- [EXERCISE OBJECTIVE]: Report each line from the listing that the string "countBytes" appears in.

::::::

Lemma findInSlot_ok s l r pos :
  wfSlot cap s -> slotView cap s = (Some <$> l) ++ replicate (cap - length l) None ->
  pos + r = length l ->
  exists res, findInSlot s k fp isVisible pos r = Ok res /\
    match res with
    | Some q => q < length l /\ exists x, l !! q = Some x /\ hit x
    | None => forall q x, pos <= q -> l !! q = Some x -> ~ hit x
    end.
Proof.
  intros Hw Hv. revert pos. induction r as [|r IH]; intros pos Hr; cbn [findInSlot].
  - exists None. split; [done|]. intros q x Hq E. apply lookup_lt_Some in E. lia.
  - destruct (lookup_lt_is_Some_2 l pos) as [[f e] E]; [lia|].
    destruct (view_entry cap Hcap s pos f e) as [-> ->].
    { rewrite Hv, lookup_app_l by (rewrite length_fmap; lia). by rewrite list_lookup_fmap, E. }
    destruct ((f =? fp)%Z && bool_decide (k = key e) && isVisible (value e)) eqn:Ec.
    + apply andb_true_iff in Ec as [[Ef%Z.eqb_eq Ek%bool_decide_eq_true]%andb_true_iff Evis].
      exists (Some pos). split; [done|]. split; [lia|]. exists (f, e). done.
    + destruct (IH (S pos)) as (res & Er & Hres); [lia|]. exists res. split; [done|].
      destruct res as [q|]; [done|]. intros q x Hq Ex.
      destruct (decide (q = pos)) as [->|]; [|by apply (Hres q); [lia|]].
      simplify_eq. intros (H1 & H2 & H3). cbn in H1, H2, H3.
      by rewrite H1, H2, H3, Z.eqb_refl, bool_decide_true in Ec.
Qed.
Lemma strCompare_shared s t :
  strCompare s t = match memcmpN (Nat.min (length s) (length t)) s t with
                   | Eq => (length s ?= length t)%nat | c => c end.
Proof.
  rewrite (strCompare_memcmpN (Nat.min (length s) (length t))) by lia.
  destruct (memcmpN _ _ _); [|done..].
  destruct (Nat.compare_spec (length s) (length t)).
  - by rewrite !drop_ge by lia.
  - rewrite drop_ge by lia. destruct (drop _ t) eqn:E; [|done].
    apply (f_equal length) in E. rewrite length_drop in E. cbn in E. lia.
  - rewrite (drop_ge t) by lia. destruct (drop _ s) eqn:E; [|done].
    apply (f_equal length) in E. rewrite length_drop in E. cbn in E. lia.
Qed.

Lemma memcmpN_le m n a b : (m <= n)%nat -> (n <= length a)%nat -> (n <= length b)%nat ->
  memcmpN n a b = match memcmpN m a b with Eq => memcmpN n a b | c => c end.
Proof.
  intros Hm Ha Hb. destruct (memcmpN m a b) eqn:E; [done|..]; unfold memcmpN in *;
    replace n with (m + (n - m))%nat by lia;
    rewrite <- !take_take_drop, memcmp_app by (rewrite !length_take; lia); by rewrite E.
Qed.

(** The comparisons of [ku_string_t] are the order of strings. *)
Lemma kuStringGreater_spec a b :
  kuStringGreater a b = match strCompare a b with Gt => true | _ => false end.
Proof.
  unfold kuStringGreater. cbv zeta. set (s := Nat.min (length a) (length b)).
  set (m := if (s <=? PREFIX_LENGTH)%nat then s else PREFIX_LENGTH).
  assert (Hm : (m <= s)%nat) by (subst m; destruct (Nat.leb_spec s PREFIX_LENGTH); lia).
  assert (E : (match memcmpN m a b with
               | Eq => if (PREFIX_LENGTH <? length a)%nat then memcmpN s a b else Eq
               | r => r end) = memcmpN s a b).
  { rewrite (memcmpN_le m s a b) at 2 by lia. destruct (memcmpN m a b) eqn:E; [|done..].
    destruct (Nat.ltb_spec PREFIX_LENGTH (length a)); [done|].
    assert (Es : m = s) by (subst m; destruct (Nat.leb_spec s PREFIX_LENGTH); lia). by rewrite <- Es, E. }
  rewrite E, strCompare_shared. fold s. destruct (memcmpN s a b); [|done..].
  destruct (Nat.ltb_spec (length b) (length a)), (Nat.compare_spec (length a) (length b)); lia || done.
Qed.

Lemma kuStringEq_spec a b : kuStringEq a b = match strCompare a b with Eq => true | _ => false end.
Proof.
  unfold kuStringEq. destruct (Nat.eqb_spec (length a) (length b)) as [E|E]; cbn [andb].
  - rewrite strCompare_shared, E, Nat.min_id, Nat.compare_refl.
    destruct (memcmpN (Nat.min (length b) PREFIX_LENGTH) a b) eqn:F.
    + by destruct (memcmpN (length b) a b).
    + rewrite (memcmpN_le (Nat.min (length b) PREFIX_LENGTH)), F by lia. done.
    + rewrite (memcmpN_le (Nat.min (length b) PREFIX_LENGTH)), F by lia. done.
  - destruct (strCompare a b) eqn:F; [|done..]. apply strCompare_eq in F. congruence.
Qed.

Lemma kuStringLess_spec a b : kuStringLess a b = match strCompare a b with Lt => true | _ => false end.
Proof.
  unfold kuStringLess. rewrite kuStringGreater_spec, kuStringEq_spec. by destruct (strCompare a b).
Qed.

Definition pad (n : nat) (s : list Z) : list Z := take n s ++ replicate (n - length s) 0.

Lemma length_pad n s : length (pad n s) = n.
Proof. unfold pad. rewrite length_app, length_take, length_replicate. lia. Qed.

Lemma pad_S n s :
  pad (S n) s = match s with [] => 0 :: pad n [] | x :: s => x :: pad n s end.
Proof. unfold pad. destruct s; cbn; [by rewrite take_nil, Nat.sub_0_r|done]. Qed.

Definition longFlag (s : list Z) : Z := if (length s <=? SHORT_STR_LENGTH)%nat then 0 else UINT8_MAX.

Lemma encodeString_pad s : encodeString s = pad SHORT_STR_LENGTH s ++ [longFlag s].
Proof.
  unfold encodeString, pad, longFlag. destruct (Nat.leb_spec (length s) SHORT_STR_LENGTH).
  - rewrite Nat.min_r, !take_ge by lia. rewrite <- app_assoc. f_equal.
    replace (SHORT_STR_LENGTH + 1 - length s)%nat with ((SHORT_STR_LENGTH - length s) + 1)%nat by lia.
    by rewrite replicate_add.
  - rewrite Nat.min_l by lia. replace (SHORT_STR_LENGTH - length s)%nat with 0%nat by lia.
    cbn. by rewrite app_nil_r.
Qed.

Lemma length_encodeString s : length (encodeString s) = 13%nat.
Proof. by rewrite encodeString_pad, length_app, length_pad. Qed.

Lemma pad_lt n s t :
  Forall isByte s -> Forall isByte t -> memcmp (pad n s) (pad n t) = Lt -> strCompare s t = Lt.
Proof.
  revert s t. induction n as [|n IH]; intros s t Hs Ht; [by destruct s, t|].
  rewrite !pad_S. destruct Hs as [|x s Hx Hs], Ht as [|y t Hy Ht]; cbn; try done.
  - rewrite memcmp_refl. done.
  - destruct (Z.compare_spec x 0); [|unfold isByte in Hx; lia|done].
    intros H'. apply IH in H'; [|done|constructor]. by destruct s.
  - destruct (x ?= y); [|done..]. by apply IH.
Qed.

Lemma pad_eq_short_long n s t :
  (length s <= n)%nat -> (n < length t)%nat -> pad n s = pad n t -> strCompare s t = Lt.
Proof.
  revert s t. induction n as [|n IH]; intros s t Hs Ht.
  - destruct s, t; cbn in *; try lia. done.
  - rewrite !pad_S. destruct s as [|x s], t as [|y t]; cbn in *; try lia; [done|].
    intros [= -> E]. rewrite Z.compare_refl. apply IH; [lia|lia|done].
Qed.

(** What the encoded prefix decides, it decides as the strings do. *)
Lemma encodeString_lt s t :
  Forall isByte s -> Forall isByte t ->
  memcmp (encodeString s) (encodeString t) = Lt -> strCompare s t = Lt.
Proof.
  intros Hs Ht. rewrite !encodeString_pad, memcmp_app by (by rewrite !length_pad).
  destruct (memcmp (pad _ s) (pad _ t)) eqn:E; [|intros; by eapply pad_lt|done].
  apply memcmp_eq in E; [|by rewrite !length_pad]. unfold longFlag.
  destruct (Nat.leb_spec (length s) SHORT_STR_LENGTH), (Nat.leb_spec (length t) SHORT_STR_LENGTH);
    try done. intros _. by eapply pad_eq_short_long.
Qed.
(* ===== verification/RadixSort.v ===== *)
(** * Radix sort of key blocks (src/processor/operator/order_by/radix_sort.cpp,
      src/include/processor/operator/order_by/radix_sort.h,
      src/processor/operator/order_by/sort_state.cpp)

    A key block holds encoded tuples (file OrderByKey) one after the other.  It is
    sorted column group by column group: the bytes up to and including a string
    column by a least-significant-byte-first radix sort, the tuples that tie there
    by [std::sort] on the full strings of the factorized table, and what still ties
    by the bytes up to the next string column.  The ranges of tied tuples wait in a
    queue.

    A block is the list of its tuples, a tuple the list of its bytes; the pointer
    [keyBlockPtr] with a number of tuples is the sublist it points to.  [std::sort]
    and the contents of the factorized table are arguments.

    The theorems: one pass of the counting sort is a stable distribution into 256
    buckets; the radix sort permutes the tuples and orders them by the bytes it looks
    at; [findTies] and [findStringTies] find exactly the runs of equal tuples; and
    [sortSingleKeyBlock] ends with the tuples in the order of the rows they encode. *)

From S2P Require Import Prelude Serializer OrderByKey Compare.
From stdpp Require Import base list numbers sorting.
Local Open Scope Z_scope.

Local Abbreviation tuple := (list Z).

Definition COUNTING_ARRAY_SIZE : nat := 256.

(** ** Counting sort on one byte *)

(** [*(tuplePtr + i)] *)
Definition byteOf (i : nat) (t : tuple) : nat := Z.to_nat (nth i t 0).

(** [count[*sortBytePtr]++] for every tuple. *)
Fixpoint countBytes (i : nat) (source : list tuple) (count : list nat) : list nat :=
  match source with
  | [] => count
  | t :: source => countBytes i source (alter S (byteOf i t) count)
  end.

::::::

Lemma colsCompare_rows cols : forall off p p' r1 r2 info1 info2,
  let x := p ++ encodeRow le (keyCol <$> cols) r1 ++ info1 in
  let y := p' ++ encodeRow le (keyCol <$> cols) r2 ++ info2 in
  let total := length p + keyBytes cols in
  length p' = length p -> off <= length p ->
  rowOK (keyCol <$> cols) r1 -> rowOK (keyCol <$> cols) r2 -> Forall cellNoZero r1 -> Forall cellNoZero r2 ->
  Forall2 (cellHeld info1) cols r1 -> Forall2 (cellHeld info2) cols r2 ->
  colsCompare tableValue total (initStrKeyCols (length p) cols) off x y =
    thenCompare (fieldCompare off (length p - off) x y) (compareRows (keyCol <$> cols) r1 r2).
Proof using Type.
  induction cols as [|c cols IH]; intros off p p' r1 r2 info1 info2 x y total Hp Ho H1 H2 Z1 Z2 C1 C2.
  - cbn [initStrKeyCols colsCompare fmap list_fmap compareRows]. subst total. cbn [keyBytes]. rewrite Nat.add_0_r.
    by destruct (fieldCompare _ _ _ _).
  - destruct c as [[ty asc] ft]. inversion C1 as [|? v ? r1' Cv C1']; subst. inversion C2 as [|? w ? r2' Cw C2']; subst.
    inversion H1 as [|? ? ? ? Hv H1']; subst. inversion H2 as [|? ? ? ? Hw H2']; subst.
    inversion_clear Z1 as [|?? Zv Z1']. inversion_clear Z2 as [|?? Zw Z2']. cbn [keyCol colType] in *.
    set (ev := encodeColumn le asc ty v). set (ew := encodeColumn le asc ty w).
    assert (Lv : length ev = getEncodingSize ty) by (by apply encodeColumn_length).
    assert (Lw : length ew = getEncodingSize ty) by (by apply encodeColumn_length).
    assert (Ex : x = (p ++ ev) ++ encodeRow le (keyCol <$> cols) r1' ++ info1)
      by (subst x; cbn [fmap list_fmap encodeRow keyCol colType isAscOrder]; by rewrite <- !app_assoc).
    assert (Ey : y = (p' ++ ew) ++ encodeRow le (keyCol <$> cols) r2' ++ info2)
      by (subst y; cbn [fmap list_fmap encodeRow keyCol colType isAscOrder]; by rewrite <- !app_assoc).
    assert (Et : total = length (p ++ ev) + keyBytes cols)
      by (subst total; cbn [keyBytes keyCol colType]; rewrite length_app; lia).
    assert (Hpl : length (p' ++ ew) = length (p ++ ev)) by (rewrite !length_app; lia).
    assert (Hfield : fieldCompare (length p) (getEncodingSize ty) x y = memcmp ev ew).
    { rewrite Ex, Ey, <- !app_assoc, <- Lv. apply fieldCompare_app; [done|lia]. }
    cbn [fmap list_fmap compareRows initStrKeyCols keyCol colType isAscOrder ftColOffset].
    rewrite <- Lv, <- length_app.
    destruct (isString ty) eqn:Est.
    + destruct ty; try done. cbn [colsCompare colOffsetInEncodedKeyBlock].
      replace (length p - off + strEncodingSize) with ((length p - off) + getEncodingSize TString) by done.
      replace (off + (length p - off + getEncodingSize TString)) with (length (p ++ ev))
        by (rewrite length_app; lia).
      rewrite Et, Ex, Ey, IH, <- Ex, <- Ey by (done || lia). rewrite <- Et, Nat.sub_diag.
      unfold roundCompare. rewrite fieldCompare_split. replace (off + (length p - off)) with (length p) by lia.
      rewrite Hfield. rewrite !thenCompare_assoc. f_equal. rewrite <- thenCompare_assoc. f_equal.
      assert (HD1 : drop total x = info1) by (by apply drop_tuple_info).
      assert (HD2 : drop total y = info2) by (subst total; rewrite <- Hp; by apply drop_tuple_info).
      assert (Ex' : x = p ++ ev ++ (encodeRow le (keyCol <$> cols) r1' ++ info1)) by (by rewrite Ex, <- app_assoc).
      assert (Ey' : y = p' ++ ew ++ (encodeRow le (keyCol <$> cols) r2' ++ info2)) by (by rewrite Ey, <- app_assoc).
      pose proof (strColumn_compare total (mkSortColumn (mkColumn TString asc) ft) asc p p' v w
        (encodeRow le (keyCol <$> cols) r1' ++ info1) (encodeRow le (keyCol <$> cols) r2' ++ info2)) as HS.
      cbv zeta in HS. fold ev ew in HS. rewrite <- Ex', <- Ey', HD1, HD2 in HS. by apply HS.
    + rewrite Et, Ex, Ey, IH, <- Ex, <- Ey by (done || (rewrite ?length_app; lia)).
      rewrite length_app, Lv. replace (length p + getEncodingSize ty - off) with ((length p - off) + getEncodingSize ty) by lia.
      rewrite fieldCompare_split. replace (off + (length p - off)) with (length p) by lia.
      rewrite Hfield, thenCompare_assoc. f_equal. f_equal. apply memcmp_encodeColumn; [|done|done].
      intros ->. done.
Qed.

::::::

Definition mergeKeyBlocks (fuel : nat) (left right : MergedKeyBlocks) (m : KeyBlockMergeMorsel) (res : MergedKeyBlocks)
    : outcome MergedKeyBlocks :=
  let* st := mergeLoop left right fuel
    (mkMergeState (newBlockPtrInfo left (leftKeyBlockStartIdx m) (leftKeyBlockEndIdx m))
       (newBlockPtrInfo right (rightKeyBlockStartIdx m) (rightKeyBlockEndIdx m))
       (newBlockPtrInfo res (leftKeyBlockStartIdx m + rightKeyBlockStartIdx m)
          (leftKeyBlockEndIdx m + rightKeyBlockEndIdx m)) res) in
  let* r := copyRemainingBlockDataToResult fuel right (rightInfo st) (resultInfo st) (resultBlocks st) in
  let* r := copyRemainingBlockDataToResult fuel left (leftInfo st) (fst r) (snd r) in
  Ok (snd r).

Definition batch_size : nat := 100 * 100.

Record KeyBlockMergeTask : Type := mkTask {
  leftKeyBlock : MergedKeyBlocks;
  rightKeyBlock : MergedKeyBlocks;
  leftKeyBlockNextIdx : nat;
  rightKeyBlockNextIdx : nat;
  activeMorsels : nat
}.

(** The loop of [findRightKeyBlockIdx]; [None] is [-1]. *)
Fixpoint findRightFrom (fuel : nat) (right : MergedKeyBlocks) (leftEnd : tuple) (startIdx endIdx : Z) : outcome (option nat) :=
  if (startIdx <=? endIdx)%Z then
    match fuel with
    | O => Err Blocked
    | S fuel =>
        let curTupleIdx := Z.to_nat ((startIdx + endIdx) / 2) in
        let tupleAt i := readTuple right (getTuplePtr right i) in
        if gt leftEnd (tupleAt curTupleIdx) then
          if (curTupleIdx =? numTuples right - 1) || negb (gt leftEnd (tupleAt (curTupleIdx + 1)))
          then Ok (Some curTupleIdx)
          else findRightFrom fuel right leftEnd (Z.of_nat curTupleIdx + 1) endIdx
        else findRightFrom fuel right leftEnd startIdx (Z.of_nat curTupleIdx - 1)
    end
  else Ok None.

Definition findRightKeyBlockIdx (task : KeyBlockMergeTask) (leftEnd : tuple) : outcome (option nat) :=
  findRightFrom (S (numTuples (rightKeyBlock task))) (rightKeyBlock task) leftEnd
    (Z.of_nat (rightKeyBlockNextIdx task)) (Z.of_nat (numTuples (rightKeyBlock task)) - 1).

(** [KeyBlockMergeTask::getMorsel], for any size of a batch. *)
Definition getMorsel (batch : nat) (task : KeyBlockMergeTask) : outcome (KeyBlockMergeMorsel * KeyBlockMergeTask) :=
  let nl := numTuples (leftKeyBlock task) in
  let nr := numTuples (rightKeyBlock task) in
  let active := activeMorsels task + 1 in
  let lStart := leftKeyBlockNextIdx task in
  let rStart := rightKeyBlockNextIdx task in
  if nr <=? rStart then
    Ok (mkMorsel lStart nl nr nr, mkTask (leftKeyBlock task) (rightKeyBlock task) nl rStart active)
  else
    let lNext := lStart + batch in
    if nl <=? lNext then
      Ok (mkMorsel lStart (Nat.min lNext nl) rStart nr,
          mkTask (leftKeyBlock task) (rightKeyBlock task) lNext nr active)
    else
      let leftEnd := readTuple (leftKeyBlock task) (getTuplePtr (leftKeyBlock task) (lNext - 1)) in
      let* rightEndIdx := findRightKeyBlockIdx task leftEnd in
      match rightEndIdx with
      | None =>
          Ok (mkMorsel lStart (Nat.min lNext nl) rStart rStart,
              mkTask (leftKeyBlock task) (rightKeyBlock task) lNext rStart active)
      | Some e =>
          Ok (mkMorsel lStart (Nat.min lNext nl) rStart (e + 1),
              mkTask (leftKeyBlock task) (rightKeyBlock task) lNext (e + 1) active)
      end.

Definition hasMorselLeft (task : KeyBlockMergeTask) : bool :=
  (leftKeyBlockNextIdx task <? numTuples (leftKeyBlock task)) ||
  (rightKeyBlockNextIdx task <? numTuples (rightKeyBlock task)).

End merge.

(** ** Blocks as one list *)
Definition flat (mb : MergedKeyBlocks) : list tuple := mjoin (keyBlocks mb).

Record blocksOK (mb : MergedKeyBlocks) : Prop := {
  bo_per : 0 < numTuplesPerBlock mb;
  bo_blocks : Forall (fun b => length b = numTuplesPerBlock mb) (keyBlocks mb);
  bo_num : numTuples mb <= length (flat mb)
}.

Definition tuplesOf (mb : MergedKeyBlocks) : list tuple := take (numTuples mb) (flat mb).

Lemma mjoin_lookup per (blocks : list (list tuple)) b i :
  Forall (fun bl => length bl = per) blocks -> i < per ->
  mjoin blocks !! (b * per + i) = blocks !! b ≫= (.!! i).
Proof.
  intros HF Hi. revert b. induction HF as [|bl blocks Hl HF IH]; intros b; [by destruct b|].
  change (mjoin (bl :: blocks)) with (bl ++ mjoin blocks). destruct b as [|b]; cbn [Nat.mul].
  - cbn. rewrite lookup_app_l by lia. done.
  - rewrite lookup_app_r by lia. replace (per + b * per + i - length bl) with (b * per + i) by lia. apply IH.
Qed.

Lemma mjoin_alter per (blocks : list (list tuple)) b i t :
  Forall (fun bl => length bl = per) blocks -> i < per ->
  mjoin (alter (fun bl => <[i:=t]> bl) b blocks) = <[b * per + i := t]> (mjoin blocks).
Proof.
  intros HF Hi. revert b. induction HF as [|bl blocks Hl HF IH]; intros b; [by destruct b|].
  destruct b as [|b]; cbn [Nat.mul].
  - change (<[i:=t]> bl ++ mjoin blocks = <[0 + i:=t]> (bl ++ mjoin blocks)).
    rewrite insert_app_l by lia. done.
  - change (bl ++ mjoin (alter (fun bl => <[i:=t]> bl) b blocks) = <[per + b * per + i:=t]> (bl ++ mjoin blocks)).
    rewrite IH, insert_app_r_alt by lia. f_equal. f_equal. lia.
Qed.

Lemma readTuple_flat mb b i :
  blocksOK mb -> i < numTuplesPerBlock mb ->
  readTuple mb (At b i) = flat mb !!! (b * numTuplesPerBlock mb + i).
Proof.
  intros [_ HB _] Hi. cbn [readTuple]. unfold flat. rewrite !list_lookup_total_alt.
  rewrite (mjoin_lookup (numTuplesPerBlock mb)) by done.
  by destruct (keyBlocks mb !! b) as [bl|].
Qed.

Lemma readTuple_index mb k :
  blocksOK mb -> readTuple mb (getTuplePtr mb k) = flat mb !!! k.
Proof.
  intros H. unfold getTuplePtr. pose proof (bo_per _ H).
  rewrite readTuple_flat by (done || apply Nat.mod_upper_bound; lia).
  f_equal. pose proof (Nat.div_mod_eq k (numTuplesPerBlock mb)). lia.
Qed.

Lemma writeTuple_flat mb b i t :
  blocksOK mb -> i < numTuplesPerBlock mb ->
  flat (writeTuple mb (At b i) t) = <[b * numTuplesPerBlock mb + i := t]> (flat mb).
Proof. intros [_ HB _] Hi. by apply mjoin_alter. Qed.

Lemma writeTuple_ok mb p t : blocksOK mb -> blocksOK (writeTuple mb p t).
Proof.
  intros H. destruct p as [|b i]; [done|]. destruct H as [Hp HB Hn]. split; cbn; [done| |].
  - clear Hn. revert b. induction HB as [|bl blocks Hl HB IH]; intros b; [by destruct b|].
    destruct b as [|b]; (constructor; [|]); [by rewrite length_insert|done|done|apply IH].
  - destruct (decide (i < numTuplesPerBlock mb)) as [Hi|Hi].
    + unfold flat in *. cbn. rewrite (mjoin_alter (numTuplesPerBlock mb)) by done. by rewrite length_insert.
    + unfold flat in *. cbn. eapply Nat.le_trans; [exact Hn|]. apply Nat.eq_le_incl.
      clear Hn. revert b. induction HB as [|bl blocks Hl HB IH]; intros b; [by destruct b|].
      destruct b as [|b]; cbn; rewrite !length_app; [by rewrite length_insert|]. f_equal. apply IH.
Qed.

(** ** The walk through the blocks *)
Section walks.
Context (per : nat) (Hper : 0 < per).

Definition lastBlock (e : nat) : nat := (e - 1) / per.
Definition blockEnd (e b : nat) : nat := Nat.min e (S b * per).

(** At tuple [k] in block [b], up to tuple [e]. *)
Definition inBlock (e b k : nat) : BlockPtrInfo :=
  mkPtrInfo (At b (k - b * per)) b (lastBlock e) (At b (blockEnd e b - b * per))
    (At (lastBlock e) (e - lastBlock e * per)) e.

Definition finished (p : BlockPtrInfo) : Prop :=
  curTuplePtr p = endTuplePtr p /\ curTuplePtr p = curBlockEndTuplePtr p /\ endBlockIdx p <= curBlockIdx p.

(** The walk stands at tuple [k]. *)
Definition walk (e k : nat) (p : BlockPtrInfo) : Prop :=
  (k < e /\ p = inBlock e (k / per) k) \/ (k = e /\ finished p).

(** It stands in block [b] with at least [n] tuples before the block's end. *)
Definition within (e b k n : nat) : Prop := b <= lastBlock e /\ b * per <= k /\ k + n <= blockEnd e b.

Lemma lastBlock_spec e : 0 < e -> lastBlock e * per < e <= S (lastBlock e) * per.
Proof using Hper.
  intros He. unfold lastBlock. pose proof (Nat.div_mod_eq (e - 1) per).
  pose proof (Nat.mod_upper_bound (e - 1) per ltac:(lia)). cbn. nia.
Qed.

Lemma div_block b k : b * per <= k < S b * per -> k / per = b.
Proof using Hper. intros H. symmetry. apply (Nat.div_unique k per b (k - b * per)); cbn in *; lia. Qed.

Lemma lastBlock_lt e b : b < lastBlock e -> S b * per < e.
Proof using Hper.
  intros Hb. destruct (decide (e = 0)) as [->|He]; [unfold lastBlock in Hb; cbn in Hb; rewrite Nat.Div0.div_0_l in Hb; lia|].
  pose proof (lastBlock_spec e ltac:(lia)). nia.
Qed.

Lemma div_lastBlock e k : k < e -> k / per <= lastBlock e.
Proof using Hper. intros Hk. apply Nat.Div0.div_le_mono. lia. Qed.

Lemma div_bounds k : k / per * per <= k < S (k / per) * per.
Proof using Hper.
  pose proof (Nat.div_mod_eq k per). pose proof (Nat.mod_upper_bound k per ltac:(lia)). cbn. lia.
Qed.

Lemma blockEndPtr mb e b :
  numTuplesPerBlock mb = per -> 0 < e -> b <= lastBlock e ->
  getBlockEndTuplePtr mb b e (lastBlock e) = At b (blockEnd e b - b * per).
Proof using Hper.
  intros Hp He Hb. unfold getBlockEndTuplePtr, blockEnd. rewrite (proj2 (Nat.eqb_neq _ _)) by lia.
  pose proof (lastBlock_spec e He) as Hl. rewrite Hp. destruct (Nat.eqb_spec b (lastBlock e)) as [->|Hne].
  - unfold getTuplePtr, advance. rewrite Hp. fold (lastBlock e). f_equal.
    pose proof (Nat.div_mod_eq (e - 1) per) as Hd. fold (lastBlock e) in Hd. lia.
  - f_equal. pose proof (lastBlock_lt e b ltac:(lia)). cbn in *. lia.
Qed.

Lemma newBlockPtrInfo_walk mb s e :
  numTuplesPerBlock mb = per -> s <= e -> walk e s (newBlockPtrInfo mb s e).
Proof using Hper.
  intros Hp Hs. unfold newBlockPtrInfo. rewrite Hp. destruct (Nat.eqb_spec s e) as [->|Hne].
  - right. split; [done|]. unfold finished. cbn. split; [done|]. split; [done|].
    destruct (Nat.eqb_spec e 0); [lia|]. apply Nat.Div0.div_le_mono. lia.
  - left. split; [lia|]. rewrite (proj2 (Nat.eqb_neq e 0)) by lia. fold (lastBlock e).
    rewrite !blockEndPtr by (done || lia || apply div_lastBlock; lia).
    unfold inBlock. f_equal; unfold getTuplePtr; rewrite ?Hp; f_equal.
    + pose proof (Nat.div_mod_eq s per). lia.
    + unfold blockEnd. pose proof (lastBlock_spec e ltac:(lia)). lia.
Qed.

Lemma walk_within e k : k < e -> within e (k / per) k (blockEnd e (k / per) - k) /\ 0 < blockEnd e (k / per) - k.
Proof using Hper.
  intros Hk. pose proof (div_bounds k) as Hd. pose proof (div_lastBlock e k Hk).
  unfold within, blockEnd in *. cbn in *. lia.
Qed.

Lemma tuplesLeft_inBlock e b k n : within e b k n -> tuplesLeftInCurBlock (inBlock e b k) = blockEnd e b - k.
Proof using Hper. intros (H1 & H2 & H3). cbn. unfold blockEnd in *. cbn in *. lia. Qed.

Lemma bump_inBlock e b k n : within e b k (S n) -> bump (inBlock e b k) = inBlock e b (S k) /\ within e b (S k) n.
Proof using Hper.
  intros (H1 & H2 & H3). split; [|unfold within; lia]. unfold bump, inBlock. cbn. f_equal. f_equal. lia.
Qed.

::::::

- [ANSWER AREA]:
Fixpoint countBytes (i : nat) (source : list tuple) (count : list nat) : list nat :=
  | t :: source => countBytes i source (alter S (byteOf i t) count)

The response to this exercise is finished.